Matteo T.
Degiacomi
and
Justin L. P.
Benesch
Department of Chemistry, Physical & Theoretical Chemistry Laboratory, South Parks Road, Oxford, OX1 3QZ, UK. E-mail: matteo.degiacomi@chem.ox.ac.uk; justin.benesch@chem.ox.ac.uk
First published on 23rd November 2015
We present EM∩IM, software that allows the calculation of collision cross-sections from electron density maps obtained for example by means of transmission electron microscopy. This allows the assessment of structures other than those described by atomic coordinates with ion mobility mass spectrometry data, and provides a new means for contouring and validating electron density maps. EM∩IM thereby facilitates the use of data obtained in the gas phase within structural biology studies employing diverse experimental methodologies.
A number of different algorithms,9–14 tailored to specific applications, have been written to calculate the CCS of a given three-dimensional structure, allowing the relation of IM measurements to structures derived from X-ray crystallography, NMR spectroscopy, or atomic modelling.15–17 These algorithms are however limited to taking a coordinate file (e.g. pdb, or xyz format) that specifies the position in space of each constituent atom as input, meaning that detailed comparisons with structures displayed as volumes (e.g. density maps obtained by means of transmission electron microscopy, EM18,19) have not been possible. Here we present EM∩IM,‡ a computational tool that allows the display and interrogation of EM maps from the standpoint of IM-MS data. This allows the user to relate data from the two experimental techniques directly: allowing both the calculation of a CCS from an electron density map, and the exploitation of IM data to augment the interpretation of EM data.

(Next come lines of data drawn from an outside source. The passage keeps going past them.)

(** [strconv.ParseBool]. *)
Definition strconv_ParseBool (str : string) : GoResult bool :=
  if existsb (String.eqb str) ["1"; "t"; "T"; "true"; "TRUE"; "True"] then Ok true
  else if existsb (String.eqb str) ["0"; "f"; "F"; "false"; "FALSE"; "False"] then Ok false
  else Err ("strconv.ParseBool: parsing " +:+ DQ +:+ str +:+ DQ +:+ ": invalid syntax").

(** The conversion [string(k)] of an integer: the UTF-8 form of the code
    point, and of U+FFFD for a surrogate or a number past the last code
    point. *)
Definition string_of_rune (k : N) : string :=
  let b (n : N) := String (ascii_of_N n) "" in
  let replacement := b 239%N +:+ b 191%N +:+ b 189%N in
  if (k <? 128)%N then b k
  else if (k <? 2048)%N then b (192 + k / 64)%N +:+ b (128 + k mod 64)%N
  else if ((55296 <=? k) && (k <=? 57343))%N then replacement
  else if (k <? 65536)%N then
    b (224 + k / 4096)%N +:+ b (128 + (k / 64) mod 64)%N +:+ b (128 + k mod 64)%N
  else if (k <=? 1114111)%N then
    b (240 + k / 262144)%N +:+ b (128 + (k / 4096) mod 64)%N
    +:+ b (128 + (k / 64) mod 64)%N +:+ b (128 + k mod 64)%N
  else replacement.

(** An [error] handed to [log.Printf]: its text, and what Go prints for
    [nil]. *)
Definition error_text (err : option error) : string :=
  default "<nil>" err.

Section Main.
Context {P : Platform}.

(** [net.LookupHost]: the addresses found and the error, as Go returns the
    two side by side. *)
Variable net_LookupHost : string -> list string * option error.

(** The inner loop (lines 46-49), from index [k] on. *)
Fixpoint append_addrs (k : N) (addr : list string) (access_list : list string)
  : M (list string) :=
  match addr with
  | [] => ret access_list
  | a :: addr' =>
      log_Printf ("IP " +:+ string_of_rune k +:+ ": " +:+ a) [] ;;;
      append_addrs (k + 1)%N addr' (access_list ++ [a])
  end.

(** The outer loop (lines 41-51).  [range] reads the slice once, before
    the first turn: [tokens] is the list as split, [access_list] the one
    that grows. *)
Fixpoint resolve_range (tokens : list string) (access_list : list string)
  : M (list string) :=
  match tokens with
  | [] => ret access_list
  | v :: tokens' =>
      if needs_lookup v then
        log_Printf ("Resolving ip for: [%d]" +:+ LF) [VStr v] ;;;
        let addr := fst (net_LookupHost v) in
        let err := snd (net_LookupHost v) in
        log_Printf "Error ? " [VStr (error_text err)] ;;;
        access_list <- append_addrs 0%N addr access_list ;;
        resolve_range tokens' access_list
      else resolve_range tokens' access_list
  end.

(** Lines 35-52. *)
Definition main_access_list : M (list string) :=
  let env_limit := os_Getenv "ACCESS_LIST" in
  if negb (Nat.eqb (String.length env_limit) 0) then
    log_Printf ("Limiting ip access to: [%d]" +:+ LF) [VStr env_limit] ;;;
    let access_list := strings_Split env_limit " " in
    resolve_range access_list access_list
  else ret [].

(** Lines 53-55. *)
Definition main_port : string :=
  let port := os_Getenv "PORT" in
  if Nat.eqb (String.length port) 0 then DEFAULT_PORT else port.

(** Lines 56-58. *)
Definition main_skipSslValidation : bool :=
  match strconv_ParseBool (os_Getenv "SKIP_SSL_VALIDATION") with
  | Ok b => b
  | Err _ => true
  end.

(** [main] up to the call of [http.ListenAndServe]: the address to listen
    on and the handler. *)
Definition main_setup : M (string * ReverseProxy (LoggingRoundTripper http_Transport)) :=
  access_list <- main_access_list ;;
  let port := main_port in
  let skipSslValidation := main_skipSslValidation in
  let roundTripper := NewLoggingRoundTripper access_list skipSslValidation in
  let proxy := NewProxy roundTripper skipSslValidation in
  ret (":" +:+ port, proxy).

End Main.

(** The entries of a split put together again, the separator in between. *)
Fixpoint joined (sep : string) (l : list string) : string :=
  match l with
  | [] => ""
  | [x] => x
  | x :: l' => x +:+ sep +:+ joined sep l'
  end.

(** The addresses the resolver gives for the entries handed to it, in the
    order of the entries. *)
Definition resolved (net_LookupHost : string -> list string * option error)
    (tokens : list string) : list string :=
  flat_map (fun v => if needs_lookup v then fst (net_LookupHost v) else []) tokens.

(** The names a trace shows handed to the resolver, in order. *)
Definition lookups (l : list Event) : list string :=
  omap (fun e =>
          match e with
          | EvLog (Printf f [VStr v]) =>
              if String.eqb f ("Resolving ip for: [%d]" +:+ LF) then Some v else None
          | _ => None
          end) l.

(** A platform with a whole environment, otherwise the demo one, and a
    resolver that knows one name. *)
Definition env_platform (env : string -> string) : Platform :=
  {| os_Getenv := env;
     strconv_ParseInt := demo_ParseInt;
     url_Parse := demo_url_Parse;
     url_String := demo_url_String;
     network := demo_network;
     proxy_Header := demo_proxy_Header |}.

Definition demo_env (access_list port skip : string) (k : string) : string :=
  if String.eqb k "ACCESS_LIST" then access_list
  else if String.eqb k "PORT" then port
  else if String.eqb k "SKIP_SSL_VALIDATION" then skip
  else "".

Definition demo_LookupHost (host : string) : list string * option error :=
  if String.eqb host "backend.internal" then (["10.1.1.1"; "10.1.1.2"], None)
  else ([], Some ("lookup " +:+ host +:+ ": no such host")).

(** The demo platform behind an upstream whose response breaks off while
    it is read. *)
Definition broken_response : Response :=
  {| res_Status := "200 OK"; res_StatusCode := 200; res_Header := ∅;
     res_Body := {| rd_buf := String.list_byte_of_string "po"; rd_off := 0%nat;
                    rd_err := Some "unexpected EOF" |} |}.

Definition broken_platform : Platform :=
  {| os_Getenv := fun _ => "";
     strconv_ParseInt := demo_ParseInt;
     url_Parse := demo_url_Parse;
     url_String := demo_url_String;
     network := fun _ _ => Ok broken_response;
     proxy_Header := demo_proxy_Header |}.

(** A request to the host that is down, and one whose body breaks off. *)
Definition down_request : Request :=
  set_req_URL stranger_request
    {| Scheme := "http"; Opaque := ""; Host := "down.internal"; Path := "/";
       RawPath := ""; RawQuery := ""; Fragment := "" |}.

Definition cut_off_request : Request :=
  demo_request "1.2.3.4" "http://backend.internal/path?x=1"
    (Some {| rd_buf := String.list_byte_of_string "pi"; rd_off := 0%nat;
             rd_err := Some "unexpected EOF" |}).

(** [ACCESS_LIST] has an empty entry: it starts or ends with a space, or has
    two in a row. *)
Definition has_blank_entry (env_limit : string) : Prop :=
  String.prefix " " env_limit = true \/
  has_substring "  " env_limit = true \/
  exists s, env_limit = s +:+ " ".

(** The platform with another delay setting and another [strconv.ParseInt],
    everything else as it is. *)
Definition with_delay_setting (P : Platform) (delay : string)
    (parse : string -> Z -> Z -> GoResult Z) : Platform :=
  {| os_Getenv := fun k =>
       if String.eqb k "ROUTE_SERVICE_SLEEP_MILLI" then delay else os_Getenv k;
     strconv_ParseInt := parse;
     url_Parse := url_Parse;
     url_String := url_String;
     network := network;
     proxy_Header := proxy_Header |}.

(** * Properties *)

(** ** Strings *)

Lemma append_cons (c : ascii) (a b : string) :
  String c a +:+ b = String c (a +:+ b).
Proof. reflexivity. Qed.

Lemma append_empty_l (b : string) : "" +:+ b = b.
Proof. reflexivity. Qed.

Lemma append_empty_r (s : string) : s +:+ "" = s.
Proof.
  induction s as [|c s IH]; [reflexivity|].
  now rewrite append_cons, IH.
Qed.

Lemma append_assoc (a b c : string) : (a +:+ b) +:+ c = a +:+ (b +:+ c).
Proof.
  induction a as [|x a IH]; [reflexivity|].
  now rewrite !append_cons, IH.
Qed.

Lemma prefix_append (a b : string) : String.prefix a (a +:+ b) = true.
Proof.
  induction a as [|x a IH].
  - now destruct b.
  - rewrite append_cons. simpl.
    destruct (ascii_dec x x) as [_|ne]; [exact IH | now elim ne].
Qed.

Lemma prefix_inv (a s : string) :
  String.prefix a s = true -> exists b, s = a +:+ b.
Proof.
  revert s; induction a as [|x a IH]; intros s Hp.
  - now exists s.
  - destruct s as [|y s]; simpl in Hp; [discriminate|].
    destruct (ascii_dec x y) as [->|]; [|discriminate].
    destruct (IH _ Hp) as [b ->]. now exists b.
Qed.

Lemma prefix_extend (a x r : string) :
  String.prefix a x = true -> String.prefix a (x +:+ r) = true.
Proof.
  intros Hp. destruct (prefix_inv _ _ Hp) as [b ->].
  rewrite append_assoc. apply prefix_append.
Qed.

Lemma prefix_empty_false (sep : string) : sep <> "" -> String.prefix sep "" = false.
Proof. now destruct sep. Qed.

(** ** [strings.Split] *)

(** The first entry is the part of the string in front of the leftmost
    separator: the rest is empty or starts with the separator, and the
    separator does not occur inside the entry. *)
Lemma split_from_head (sep s : string) :
  sep <> "" ->
  forall cur, exists x r tl,
    split_from sep 0 cur s = (cur +:+ x) :: tl /\
    s = x +:+ r /\
    (r = "" /\ tl = [] \/ String.prefix sep r = true) /\
    has_substring sep x = false.
Proof.
  intros Hsep. induction s as [|c s IH]; intros cur.
  - exists "", "", []. rewrite append_empty_r. simpl.
    repeat split; auto; now destruct sep.
  - cbn [split_from]. destruct (String.prefix sep (String c s)) eqn:Hp.
    + exists "", (String c s), (split_from sep (String.length sep - 1) "" s).
      rewrite append_empty_r. simpl. repeat split; auto; now destruct sep.
    + destruct (IH (cur +:+ String c "")) as (x & r & tl & Heq & Hs & Hr & Hx).
      exists (String c x), r, tl. rewrite Heq, append_assoc, !append_cons, append_empty_l.
      repeat split; auto.
      * now rewrite Hs.
      * cbn [has_substring]. rewrite Hx, orb_false_r.
        destruct (String.prefix sep (String c x)) eqn:Hpx; [|reflexivity].
        apply (prefix_extend _ _ r) in Hpx. rewrite append_cons, <- Hs in Hpx.
        congruence.
Qed.

(** Without any separator in it the string is the one entry. *)
Lemma split_from_whole (sep s : string) :
  has_substring sep s = false -> forall cur, split_from sep 0 cur s = [cur +:+ s].
Proof.
  induction s as [|c s IH]; intros Hn cur.
  - simpl. now rewrite append_empty_r.
  - cbn [has_substring] in Hn. apply orb_false_iff in Hn as [Hp Hn].
    cbn [split_from]. rewrite Hp, (IH Hn), append_assoc. reflexivity.
Qed.

(** [Split] never returns an empty slice, so taking element 0 is safe. *)
Lemma strings_Split_cons (s : string) :
  exists x tl, strings_Split s ", " = x :: tl /\ first_entry s = x.
Proof.
  unfold first_entry, strings_Split.
  destruct (split_from_head ", " s ltac:(discriminate) "") as (x & r & tl & Heq & _).
  exists x, tl. now rewrite Heq.
Qed.

Lemma first_entry_prefix (forwardedFOR : string) :
  exists rest,
    forwardedFOR = first_entry forwardedFOR +:+ rest /\
    (rest = "" \/ String.prefix ", " rest = true) /\
    has_substring ", " (first_entry forwardedFOR) = false.
Proof.
  unfold first_entry, strings_Split.
  destruct (split_from_head ", " forwardedFOR ltac:(discriminate) "")
    as (x & r & tl & Heq & Hs & Hr & Hx).
  rewrite Heq, append_empty_l. exists r. intuition.
Qed.

Lemma first_entry_whole (forwardedFOR : string) :
  has_substring ", " forwardedFOR = false -> first_entry forwardedFOR = forwardedFOR.
Proof.
  intros Hn. unfold first_entry, strings_Split.
  now rewrite (split_from_whole _ _ Hn).
Qed.

(** ** [contains] is membership by equality of strings *)

Lemma contains_spec (s : list string) (e : string) :
  contains s e = true <-> e ∈ s.
Proof.
  induction s as [|a s IH]; simpl.
  - split; [discriminate | intros Hin; inversion Hin].
  - destruct (String.eqb a e) eqn:Heq.
    + apply String.eqb_eq in Heq as ->. split; [constructor | reflexivity].
    + apply String.eqb_neq in Heq. rewrite IH. split.
      * now constructor.
      * intros Hin. inversion Hin; subst; [congruence | assumption].
Qed.

Lemma denied_spec (limit : list string) (remoteIP : string) :
  denied limit remoteIP = true <-> limit <> [] /\ remoteIP ∉ limit.
Proof.
  unfold denied. rewrite andb_true_iff, negb_true_iff, <- not_true_iff_false, contains_spec.
  destruct limit; simpl; intuition; try discriminate. 
Qed.

(** ** Checks along a trace *)

Lemma existsb_false_elem (p : Event -> bool) (l : list Event) :
  existsb p l = false -> forall e, e ∈ l -> p e = false.
Proof.
  intros Hex e He. apply not_true_iff_false. intros Hp.
  apply list_elem_of_In in He.
  assert (Ht : existsb p l = true) by (apply existsb_exists; eauto).
  congruence.
Qed.

Lemma precedesb_sound (p q : Event -> bool) (l : list Event) :
  forall seen, precedesb p q seen l = true ->
  forall pre e post, l = pre ++ e :: post -> q e = true ->
    (seen = true \/ exists e', e' ∈ pre /\ p e' = true) /\
    (forall e', e' ∈ post -> p e' = false).
Proof.
  induction l as [|a l IH]; intros seen Hb pre e post Heq Hq.
  - now destruct pre.
  - cbn [precedesb] in Hb. apply andb_true_iff in Hb as [Hhere Hrest].
    destruct pre as [|b pre]; simpl in Heq; injection Heq as -> ->.
    + rewrite Hq in Hhere. apply andb_true_iff in Hhere as [Hs Hex].
      apply negb_true_iff in Hex. split; [now left|].
      now apply existsb_false_elem.
    + destruct (IH _ Hrest pre e post eq_refl Hq) as [Hseen Hpost].
      split; [|exact Hpost].
      destruct Hseen as [Hs|(e' & He' & Hp)].
      * apply orb_true_iff in Hs as [Hs|Hs]; [now left|].
        right. exists b. split; [constructor | exact Hs].
      * right. exists e'. split; [now constructor | exact Hp].
Qed.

An electron density map is typically a three-dimensional grid, with each voxel having a certain density value. In general, such a map is displayed as a volume demarcated by an isodensity surface, which is generated by specifying a contour-level, the lower electron density threshold (ρ*) for a voxel to be considered occupied. The more stringent this threshold is, the fewer voxels match the electron density criterion, and the smaller the resultant volume. Furthermore, as the electron density is typically anisotropic,18 changing the threshold can result in different shapes. Yet, despite its importance, defining the appropriate threshold is difficult, and particularly so for low resolution maps (>10 Å), where secondary structure elements are not readily identifiable.20
Our fundamental premise in designing EM∩IM was to allow calculation of mass and CCS, two physical quantities obtained in an IM-MS experiment, from an electron density map. The former is achieved simply based on the number of voxels exceeding a given electron density threshold and the voxel volume, converted into a mass using a protein density (typically 0.84 Da Å−3 (ref. 21)). To determine the CCS of an electron density map, EM∩IM converts it into a coordinate file in which hard-sphere pseudo-atoms are centred in voxels if they satisfy the given electron density threshold criterion. This approach returns a bead model similar to those generated by SEDI, an algorithm designed to generate high-resolution isodensity surfaces for small molecules.22 This coordinate file is then used to calculate a CCS using IMPACT,11 called directly from within the program, and adjusted using an empirical scaling factor to facilitate comparisons with experimental data.23
Our approach therefore provides the framework for displaying an EM map in a way that is consistent with mass and CCS data. To realise this, upon loading a map, EM∩IM performs mass and CCS calculations at a wide range of thresholds. The user is thereby able to retrieve the map that best matches experimental mass and/or CCS, or to explore the electron density as a function of IM-MS observables. EM∩IM incorporates a graphical user interface that allows the visualisation of the electron density and display of appropriate graphs, all of which can be exported in a variety of file formats.‡
We used EM∩IM to determine the thresholds that reproduce the mass (801 kDa, solid blue line) and CCS (245 nm2, red) of GroEL as and , respectively (Fig. 1A, lower panel). These ρ* values are similar, indicating that, given the mass, the CCS can in this case be estimated from the electron density to good accuracy (245 nm2, dashed blue line). Comparing the electron densities, returned by filtering either according to mass or CCS, to the GroEL crystal structure (PDB: 1SS8) reveals excellent correspondence in both cases (Fig. 1A, inset). A similar analysis for β-galactosidase returns thresholds of and , based respectively on the known mass (465 kDa, solid blue line) and CCS (159 nm2, red) (Fig. 1B, lower panel). In this case, the ρ* values are very different: the electron density contoured according to mass corresponds to a very inaccurate CCS (743 nm2, dashed blue line) and gives a very poor fit to the crystal structure (PDB: 3IAP) (Fig. 1B, inset, left). Conversely, the density that is contoured according to CCS is in excellent agreement with the crystal structure (Fig. 1B, lower panel, right). It appears therefore that CCS is a more reliable means for obtaining a good electron density threshold than mass. This is likely due to mass being particularly prone to inaccuracies caused by regions of the protein not being well represented in the electron density, whereas the CCS is directly dependent on the demarcation of the molecular surface, rendering it extremely sensitive to noise in the electron density that appears outside the perimeter of the protein.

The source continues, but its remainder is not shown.